◆ Directions for this task
Word for word, restate the lines of the material below from its first line through the one containing "try (destruct Hx;". Omit the rest.

◆ Dataset records
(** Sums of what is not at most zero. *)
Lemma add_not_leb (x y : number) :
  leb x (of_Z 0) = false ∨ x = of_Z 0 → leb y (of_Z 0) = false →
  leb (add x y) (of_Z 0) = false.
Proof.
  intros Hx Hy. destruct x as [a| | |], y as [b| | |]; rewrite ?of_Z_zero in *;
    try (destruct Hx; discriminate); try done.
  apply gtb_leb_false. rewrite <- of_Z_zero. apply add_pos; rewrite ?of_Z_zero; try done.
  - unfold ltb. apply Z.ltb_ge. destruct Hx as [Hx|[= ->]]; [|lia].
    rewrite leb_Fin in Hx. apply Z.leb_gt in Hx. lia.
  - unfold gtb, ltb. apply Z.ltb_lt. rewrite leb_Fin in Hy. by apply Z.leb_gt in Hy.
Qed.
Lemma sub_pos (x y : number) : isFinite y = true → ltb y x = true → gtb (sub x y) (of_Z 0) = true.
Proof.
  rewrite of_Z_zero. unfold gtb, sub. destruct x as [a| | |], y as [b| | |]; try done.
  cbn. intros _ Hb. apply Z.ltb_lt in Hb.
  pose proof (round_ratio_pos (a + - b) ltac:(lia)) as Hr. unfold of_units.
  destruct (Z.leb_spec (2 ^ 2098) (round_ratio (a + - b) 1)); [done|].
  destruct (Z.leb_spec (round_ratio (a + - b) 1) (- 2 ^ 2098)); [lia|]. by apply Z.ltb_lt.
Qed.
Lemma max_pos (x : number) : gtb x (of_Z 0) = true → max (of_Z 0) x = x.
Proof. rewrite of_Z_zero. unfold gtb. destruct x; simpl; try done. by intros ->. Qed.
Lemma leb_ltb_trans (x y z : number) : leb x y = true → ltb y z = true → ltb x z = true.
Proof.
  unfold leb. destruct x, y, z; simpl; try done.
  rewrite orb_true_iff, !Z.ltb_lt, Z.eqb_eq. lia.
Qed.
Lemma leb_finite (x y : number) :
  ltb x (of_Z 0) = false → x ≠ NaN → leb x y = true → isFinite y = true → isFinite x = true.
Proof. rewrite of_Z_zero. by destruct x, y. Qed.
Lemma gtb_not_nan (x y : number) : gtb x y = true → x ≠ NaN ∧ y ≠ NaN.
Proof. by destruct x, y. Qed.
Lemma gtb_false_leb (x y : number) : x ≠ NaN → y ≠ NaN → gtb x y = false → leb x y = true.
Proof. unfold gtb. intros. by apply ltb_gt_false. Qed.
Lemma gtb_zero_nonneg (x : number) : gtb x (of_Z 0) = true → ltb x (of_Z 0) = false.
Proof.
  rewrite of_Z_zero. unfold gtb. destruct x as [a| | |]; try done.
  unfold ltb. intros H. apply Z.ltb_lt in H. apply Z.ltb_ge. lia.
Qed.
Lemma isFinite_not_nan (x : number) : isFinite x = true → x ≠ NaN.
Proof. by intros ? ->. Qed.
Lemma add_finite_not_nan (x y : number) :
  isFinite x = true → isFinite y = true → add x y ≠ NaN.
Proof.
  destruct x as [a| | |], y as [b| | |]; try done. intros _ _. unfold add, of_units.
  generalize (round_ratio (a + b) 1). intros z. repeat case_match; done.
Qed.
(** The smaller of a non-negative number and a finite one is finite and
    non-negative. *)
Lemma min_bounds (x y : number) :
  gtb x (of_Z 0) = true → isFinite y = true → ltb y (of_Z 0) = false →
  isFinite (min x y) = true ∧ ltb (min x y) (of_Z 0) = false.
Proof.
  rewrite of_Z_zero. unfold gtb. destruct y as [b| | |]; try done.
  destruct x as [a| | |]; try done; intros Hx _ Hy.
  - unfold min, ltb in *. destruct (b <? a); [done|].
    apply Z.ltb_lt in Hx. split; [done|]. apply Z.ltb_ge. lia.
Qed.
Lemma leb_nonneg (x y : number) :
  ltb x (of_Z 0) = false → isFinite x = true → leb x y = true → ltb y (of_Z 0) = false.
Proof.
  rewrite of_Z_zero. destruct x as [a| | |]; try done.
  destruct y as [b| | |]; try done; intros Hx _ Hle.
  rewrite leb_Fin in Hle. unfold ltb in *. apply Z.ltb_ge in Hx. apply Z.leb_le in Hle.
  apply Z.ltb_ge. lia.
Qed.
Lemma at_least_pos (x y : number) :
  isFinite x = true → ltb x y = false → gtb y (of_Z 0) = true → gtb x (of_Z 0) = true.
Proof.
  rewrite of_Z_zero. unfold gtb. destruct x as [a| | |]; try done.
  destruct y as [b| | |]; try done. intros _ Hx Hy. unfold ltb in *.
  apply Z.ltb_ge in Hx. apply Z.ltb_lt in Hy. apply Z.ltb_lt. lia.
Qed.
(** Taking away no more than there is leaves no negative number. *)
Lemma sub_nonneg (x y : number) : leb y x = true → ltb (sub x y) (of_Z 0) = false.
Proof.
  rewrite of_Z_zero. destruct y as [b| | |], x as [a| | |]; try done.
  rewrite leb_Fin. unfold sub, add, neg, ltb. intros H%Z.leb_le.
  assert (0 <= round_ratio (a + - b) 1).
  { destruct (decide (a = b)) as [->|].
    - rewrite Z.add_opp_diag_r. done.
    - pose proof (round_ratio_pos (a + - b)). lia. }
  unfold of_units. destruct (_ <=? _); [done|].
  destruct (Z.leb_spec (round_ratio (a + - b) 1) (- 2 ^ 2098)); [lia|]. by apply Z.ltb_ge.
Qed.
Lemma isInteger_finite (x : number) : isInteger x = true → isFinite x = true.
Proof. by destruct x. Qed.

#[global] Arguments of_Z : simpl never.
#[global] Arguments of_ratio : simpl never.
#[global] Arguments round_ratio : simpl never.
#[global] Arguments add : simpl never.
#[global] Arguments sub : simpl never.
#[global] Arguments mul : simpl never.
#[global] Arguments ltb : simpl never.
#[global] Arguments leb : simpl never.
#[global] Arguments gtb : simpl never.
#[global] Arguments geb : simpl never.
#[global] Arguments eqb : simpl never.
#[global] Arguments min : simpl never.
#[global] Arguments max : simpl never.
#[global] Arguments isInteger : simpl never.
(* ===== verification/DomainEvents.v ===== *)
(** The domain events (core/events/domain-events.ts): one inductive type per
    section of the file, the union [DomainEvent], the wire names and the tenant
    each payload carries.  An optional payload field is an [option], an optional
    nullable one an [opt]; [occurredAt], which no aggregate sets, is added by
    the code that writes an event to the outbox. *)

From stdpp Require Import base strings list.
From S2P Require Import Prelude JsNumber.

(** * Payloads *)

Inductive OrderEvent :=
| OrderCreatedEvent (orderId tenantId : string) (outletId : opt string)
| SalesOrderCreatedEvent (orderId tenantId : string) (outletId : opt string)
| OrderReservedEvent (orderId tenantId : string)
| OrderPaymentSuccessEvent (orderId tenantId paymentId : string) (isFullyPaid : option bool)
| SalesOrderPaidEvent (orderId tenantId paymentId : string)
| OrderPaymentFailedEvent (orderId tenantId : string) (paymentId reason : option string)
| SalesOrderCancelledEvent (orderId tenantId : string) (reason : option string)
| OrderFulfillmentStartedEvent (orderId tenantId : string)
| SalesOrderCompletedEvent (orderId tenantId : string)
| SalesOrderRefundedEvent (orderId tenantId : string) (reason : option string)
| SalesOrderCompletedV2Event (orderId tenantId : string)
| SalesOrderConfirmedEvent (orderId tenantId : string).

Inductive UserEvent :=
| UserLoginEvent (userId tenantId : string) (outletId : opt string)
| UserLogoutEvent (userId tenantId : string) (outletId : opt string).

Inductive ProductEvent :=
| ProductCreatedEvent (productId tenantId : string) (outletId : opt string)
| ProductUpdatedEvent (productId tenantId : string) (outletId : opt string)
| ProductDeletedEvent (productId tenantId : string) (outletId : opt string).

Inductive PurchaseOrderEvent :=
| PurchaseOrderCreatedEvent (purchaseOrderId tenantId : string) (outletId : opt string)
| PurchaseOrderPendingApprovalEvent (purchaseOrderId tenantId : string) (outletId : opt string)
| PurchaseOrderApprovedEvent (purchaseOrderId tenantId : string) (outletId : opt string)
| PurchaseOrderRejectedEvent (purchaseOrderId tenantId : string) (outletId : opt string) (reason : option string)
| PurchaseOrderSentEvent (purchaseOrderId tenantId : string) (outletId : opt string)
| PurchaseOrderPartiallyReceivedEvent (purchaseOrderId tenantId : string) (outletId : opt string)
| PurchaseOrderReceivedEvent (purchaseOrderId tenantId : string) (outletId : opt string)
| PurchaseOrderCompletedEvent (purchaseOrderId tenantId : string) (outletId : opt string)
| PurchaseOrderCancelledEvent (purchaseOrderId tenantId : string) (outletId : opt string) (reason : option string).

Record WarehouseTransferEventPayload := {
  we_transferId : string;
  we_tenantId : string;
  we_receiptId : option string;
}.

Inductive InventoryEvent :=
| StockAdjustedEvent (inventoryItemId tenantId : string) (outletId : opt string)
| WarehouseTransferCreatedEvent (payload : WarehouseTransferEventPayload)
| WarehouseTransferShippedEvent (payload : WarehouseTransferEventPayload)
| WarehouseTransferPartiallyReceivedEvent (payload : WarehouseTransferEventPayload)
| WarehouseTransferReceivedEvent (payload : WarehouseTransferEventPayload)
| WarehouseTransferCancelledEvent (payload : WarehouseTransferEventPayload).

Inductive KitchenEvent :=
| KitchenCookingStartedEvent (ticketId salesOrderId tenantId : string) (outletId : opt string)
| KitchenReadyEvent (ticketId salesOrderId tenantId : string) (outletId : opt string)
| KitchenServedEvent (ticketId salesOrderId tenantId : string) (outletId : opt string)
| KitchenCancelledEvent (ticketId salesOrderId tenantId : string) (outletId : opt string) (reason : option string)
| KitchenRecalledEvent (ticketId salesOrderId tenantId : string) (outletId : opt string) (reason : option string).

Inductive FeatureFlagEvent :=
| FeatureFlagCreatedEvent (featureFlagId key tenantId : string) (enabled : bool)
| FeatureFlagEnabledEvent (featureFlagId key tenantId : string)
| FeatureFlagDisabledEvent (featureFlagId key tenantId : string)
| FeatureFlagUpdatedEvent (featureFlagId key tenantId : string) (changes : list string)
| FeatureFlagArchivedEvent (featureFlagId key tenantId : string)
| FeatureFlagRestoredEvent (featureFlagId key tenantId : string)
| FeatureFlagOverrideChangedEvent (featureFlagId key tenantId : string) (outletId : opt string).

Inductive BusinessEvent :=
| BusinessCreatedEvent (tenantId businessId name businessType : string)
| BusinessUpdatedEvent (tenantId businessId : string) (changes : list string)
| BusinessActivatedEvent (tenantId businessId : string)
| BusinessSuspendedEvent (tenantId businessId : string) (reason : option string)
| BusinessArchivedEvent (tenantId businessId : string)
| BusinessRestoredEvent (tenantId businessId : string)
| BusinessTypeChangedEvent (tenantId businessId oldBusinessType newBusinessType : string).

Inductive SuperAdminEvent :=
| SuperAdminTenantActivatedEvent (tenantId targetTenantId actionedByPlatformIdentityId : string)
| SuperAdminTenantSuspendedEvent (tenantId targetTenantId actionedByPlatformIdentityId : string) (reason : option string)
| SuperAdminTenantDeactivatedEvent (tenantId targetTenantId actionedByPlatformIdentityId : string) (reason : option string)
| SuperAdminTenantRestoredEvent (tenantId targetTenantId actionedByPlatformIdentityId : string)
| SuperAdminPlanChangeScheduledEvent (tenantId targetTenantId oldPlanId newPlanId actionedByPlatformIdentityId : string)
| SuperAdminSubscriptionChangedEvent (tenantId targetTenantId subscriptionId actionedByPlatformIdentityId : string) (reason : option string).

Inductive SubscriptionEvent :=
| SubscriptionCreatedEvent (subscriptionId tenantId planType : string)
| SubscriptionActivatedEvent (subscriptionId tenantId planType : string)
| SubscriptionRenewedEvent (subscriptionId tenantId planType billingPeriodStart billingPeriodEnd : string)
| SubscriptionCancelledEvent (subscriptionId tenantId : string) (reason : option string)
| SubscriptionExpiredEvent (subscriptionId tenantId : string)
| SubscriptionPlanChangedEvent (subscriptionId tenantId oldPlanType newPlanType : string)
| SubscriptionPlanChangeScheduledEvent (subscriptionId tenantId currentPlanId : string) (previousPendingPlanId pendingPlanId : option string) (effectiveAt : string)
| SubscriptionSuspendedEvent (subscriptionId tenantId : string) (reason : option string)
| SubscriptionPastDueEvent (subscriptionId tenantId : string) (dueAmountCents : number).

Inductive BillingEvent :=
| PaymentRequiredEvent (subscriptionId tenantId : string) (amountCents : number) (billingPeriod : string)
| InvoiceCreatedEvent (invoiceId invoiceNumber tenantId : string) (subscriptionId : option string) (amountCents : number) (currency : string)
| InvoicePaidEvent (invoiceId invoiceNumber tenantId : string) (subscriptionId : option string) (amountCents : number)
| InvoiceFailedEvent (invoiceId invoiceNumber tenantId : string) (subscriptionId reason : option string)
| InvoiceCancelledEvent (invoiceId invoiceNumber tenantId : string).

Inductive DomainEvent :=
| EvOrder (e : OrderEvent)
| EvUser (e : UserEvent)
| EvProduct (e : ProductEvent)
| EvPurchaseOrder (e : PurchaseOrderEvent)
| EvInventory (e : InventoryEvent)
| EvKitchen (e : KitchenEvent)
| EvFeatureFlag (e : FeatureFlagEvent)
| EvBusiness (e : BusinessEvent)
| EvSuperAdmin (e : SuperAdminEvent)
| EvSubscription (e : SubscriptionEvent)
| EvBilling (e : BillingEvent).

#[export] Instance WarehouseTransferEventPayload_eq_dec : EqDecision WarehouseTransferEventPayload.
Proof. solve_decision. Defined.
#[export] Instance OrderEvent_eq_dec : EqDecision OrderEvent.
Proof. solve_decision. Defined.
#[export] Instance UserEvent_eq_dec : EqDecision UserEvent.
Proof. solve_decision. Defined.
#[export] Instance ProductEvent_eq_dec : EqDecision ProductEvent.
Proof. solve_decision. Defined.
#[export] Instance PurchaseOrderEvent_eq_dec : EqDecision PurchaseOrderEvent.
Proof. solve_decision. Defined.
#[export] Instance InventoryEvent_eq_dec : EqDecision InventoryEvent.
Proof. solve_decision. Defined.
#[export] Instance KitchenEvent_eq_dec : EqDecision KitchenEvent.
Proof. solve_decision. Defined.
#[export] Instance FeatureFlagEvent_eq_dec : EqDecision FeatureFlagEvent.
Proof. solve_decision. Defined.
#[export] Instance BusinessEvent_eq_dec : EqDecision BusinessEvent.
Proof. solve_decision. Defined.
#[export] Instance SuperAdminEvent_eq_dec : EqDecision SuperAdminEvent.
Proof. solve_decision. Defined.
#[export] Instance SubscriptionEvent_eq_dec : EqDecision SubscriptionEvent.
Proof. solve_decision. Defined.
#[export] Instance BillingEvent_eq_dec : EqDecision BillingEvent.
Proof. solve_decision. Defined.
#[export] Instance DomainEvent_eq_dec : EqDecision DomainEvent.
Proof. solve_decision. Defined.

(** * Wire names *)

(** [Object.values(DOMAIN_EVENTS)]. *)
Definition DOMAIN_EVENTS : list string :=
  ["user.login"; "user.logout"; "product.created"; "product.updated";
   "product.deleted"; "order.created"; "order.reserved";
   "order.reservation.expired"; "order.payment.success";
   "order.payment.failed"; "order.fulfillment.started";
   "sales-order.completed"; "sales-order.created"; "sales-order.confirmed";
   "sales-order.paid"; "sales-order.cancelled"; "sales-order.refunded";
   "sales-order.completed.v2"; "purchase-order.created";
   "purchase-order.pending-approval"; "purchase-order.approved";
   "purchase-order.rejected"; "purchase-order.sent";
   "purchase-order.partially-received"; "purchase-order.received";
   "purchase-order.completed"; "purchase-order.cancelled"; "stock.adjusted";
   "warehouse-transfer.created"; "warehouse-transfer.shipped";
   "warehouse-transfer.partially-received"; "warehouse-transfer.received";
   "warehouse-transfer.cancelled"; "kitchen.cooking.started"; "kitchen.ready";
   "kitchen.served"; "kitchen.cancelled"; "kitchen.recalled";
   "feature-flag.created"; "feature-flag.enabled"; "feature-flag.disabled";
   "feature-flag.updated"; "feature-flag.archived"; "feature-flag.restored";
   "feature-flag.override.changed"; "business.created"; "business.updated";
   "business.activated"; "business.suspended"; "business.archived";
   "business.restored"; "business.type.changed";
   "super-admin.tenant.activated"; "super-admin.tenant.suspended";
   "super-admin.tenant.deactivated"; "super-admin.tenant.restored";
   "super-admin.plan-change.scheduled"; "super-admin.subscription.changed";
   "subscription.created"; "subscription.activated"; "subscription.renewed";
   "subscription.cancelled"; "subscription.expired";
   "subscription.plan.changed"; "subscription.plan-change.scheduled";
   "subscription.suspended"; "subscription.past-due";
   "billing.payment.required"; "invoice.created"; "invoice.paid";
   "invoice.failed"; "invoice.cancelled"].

◆ Answer for this exercise
(** Sums of what is not at most zero. *)
Lemma add_not_leb (x y : number) :
  leb x (of_Z 0) = false ∨ x = of_Z 0 → leb y (of_Z 0) = false →
  leb (add x y) (of_Z 0) = false.
Proof.
  intros Hx Hy. destruct x as [a| | |], y as [b| | |]; rewrite ?of_Z_zero in *;
    try (destruct Hx; discriminate); try done.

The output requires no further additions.